Scan the lines below; pull out those with "intros".

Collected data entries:
------------------------------------

(** The complete lines and what follows the last newline. *)
Fixpoint lines (s : bytes) : list bytes * bytes :=
  match s with
  | [] => ([], [])
  | c :: s =>
      let '(ls, r) := lines s in
      if bool_decide (c = newline) then ([] :: ls, r)
      else match ls with [] => ([], c :: r) | l :: ls => ((c :: l) :: ls, r) end
  end.

Fixpoint split_first (d : byte) (s : bytes) : option (bytes * bytes) :=
  match s with
  | [] => None
  | c :: s => if bool_decide (c = d) then Some ([], s) else '(a, b) ← split_first d s; Some (c :: a, b)
  end.

Definition read_line (label line : bytes) : option (bytes * bytes) :=
  if starts_with (label ++ bs " ") line
  then '(k, v) ← split_first "=" (drop (length (label ++ bs " ")) line); Some (unescape k, unescape v)
  else None.

Definition read_metadata (label s : bytes) : option Grpc.Metadata :=
  let '(ls, r) := lines s in if bool_decide (r = []) then mapM (read_line label) ls else None.

Lemma hex_digit_lower n : 0 <= n < 16 → HexDigit (hex_lower n) = n ∧ plain (hex_lower n) = true ∧ hex_lower n ≠ "="%byte.
Proof.
  intros Hn.
  assert (H : forallb (λ n, (HexDigit (hex_lower n) =? n) && plain (hex_lower n) && negb (bool_decide (hex_lower n = "="%byte)))
                (seqZ 0 16) = true) by (vm_compute; done).
  rewrite forallb_forall in H. specialize (H n). rewrite !andb_true_iff, negb_true_iff, bool_decide_eq_false in H.
  destruct H as [[?%Z.eqb_eq ?] ?]; [|done]. apply list_elem_of_In, elem_of_seqZ. lia.
Qed.

Lemma nibbles c : 0 <= b2z c / 16 < 16 ∧ 0 <= b2z c mod 16 < 16.
Proof. pose proof (b2z_range c). Z.to_euclidean_division_equations. lia. Qed.

Lemma unescape_plain c rest : plain c = true → unescape (c :: rest) = c :: unescape rest.
Proof.
  unfold plain. rewrite andb_true_iff, negb_true_iff, bool_decide_eq_false. intros [_ Hc]. cbn [unescape].
  destruct rest as [|x [|h [|l rest']]]; try done. by rewrite (bool_decide_eq_false_2 (c = _)).
Qed.

Lemma unescape_escape c rest : unescape (hex_escape c ++ rest) = c :: unescape rest.
Proof.
  destruct (nibbles c) as [H1 H2]. unfold hex_escape. cbn [app unescape].
  rewrite (proj1 (hex_digit_lower _ H1)), (proj1 (hex_digit_lower _ H2)). simpl. f_equal.
  apply b2z_inj. rewrite b2z_z2b. pose proof (b2z_range c). Z.to_euclidean_division_equations. lia.
Qed.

------------------------------------

Written solution ->
  intros Hn.
  unfold plain. rewrite andb_true_iff, negb_true_iff, bool_decide_eq_false. intros [_ Hc]. cbn [unescape].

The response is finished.